Unbeknownst to many, agriculture is just as much at the forefront of technological innovation as any other industry. For generations now, there has been a lot more to farming than ploughs and tractors. But because of the cultural and socioeconomic divide between metropolitan and rural Australia, many people are completely unaware of how their food reaches the supermarket shelves. Feeding 8 billion people requires pretty streamlined production processes as well as heavy use of technologies such as tractors, combine harvesters, global satellite positioning systems, spraying equipment, drones and other automated machinery.

It's true that agriculture is still rooted in millennia-old principles—after all, an apple can still only come from an apple tree—but technology has helped improve efficiency at every stage of production. The upshot of all this is that food production has been able to scale to a point where limited manpower can now feed billions of people. In contrast, pre-industrial revolution farming required significantly more labour to produce far smaller crop yields.

How does technology help agriculture?

New technologies have laid the foundations for precision agriculture, which means higher yields are requiring less labour, less input material such as fertilisers, and are producing less waste than ever before. One of the primary drivers behind technological advances is automation.

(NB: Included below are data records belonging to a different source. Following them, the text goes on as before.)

(** ** Bytes of the union *)

(** The [n] bytes of [z], the lowest first. *)
Fixpoint le_bytes (n : nat) (z : Z) : list Z :=
  match n with
  | O => []
  | S n => z mod 256 :: le_bytes n (z / 256)
  end.

Fixpoint of_le (b : list Z) : Z :=
  match b with
  | [] => 0
  | x :: b => x + 256 * of_le b
  end.

Definition store_le (off n : nat) (z : Z) (b : list Z) : list Z :=
  (take off b ++ le_bytes n z ++ drop (off + n) b)%list.
Definition load_le (off n : nat) (b : list Z) : Z := of_le (take n (drop off b)).

Definition IFNAMSIZ : nat := 16.
Definition sizeof_ifru : nat := 16.

Section ifconfig.
Context {abi : IfAbi} {W : Type} {sys : IfSystem W}.

(** What the process keeps: the request, what it has printed, and the system. *)
Record state := State {
  ifr_name : string; ifr_ifru : list Z;
  stdout : string; stderr : string; world : W
}.

Definition get {A} (f : state -> A) : prog state A := fun s => Ok (Next (f s) s).
Definition printf (t : string) : prog state () := fun s =>
  Ok (Next () (State (ifr_name s) (ifr_ifru s) (stdout s +:+ t) (stderr s) (world s))).
Definition eprintf (t : string) : prog state () := fun s =>
  Ok (Next () (State (ifr_name s) (ifr_ifru s) (stdout s) (stderr s +:+ t) (world s))).
Definition set_errno (e : Z) : prog state () := fun s =>
  Ok (Next () (State (ifr_name s) (ifr_ifru s) (stdout s) (stderr s) (if_set_errno e (world s)))).
Definition store (off n : nat) (z : Z) : prog state () := fun s =>
  Ok (Next () (State (ifr_name s) (store_le off n z (ifr_ifru s)) (stdout s) (stderr s) (world s))).
Definition ioctl (sock : Z) (r : request) : prog state Z := fun s =>
  let '(v, b, w) := if_ioctl sock r (ifr_name s) (ifr_ifru s) (world s) in
  Ok (Next v (State (ifr_name s) b (stdout s) (stderr s) w)).
Lemma st_agree_bind {A B} n (m : prog (status W) A) (m' : prog (console W) A) k k' s c :
  st_agree n (m s) (m' c) ->
  (forall a s c, st_shows n s c -> st_agree (A := B) n (k a s) (k' a c)) ->
  st_agree n (bind m k s) (bind m' k' c).
Proof.
  intros (o & o' & E & E' & Ho) Hk. unfold bind. rewrite E, E', !bind_Ok.
  destruct o as [a s1|v s1], o' as [a' c1|v' c1]; try done.
  - destruct Ho as [-> Ho]. by apply Hk.
  - by exists (Exit v s1), (Exit v' c1).
Qed.

Lemma print_at {A} n0 n t (k : prog (status W) A) (k' : prog (console W) A) s c :
  st_shows n0 s c -> c_text t ->
  (forall s c, st_shows n0 s c -> st_agree n (k s) (k' c)) ->
  st_agree n ((st_print t ;; k) s) ((c_print t ;; k') c).
Proof.
  intros (Hn & Hl & Hlog & Hnul & Hw) Ht Hk. unfold bind, st_print, c_print.
  destruct (printfit_logs (c_out c) t (st_msg s) Hlog) as (o & -> & Ho). rewrite !bind_Ok.
  apply Hk. split_and!; try done. by apply text_app.
Qed.

Lemma bind_st_get {A B} (f : status W -> A) (k : A -> prog (status W) B) s :
  bind (st_get f) k s = k (f s) s.
Proof. done. Qed.
Lemma bind_c_get {A B} (f : console W -> A) (k : A -> prog (console W) B) c :
  bind (c_get f) k c = k (f c) c.
Proof. done. Qed.

Lemma report_exits what n s c :
  st_shows n s c -> c_text what -> c_text n ->
  exists s' c', (forall A, report (A := A) what s = Ok (Exit (-1) s')) /\
    (forall A, c_report (A := A) what n c = Ok (Exit (-1) c')) /\ st_shows n s' c'.
Proof.
  intros (Hn & Hl & Hlog & Hnul & Hw) Hwhat Hname.
  set (t := what +:+ "Error " +:+ dec (sys_errno (c_world c)) +:+ ": " +:+ n +:+ str_lf).
  destruct (printfit_logs (c_out c) t (st_msg s) Hlog) as (o & E & Ho).
  exists (Status (st_name s) (st_ifru s) o (st_world s)), (Console (c_out c +:+ t) (c_err c) (c_world c)).
  split_and!.
  - intros A. unfold report. rewrite !bind_st_get, Hn, Hw. fold t. unfold bind, st_print.
    by rewrite E, Hn, Hw.
  - done.
  - split_and!; try done. cbn. apply text_app; [done|]. unfold t. c_text.
Qed.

Automation refers to the deferring of human labour to machines. This can either be for greater precision or increase labour capacity by mechanisation rather than relying on humans to manually pick crops or plant seeds.

Where farming has improved most through technology is the ability to apply large-scale inputs such as fertilisers and pesticides. Previously, farming capacity was limited by what the soil could facilitate, and even then, farmers were pretty much at the whim of pests which could cause entire crops to be destroyed. Thanks to fertilisers and pesticides that can be applied by spreaders, farmers have far greater control over soil conditions, and can almost completely prevent damage from pests due to the mass distribution of protective chemicals. This enables farmers to exploit much larger areas of land with a far greater success rate.

What are some examples of farming automation?

Irrigation Drones

Drones in agriculture can be used for several purposes, such as measuring soil quality and mapping out the size of the fields. They can also be used for irrigation—a task that is otherwise very labour-intensive—so using drones for this purpose can help save a lot of time and effort.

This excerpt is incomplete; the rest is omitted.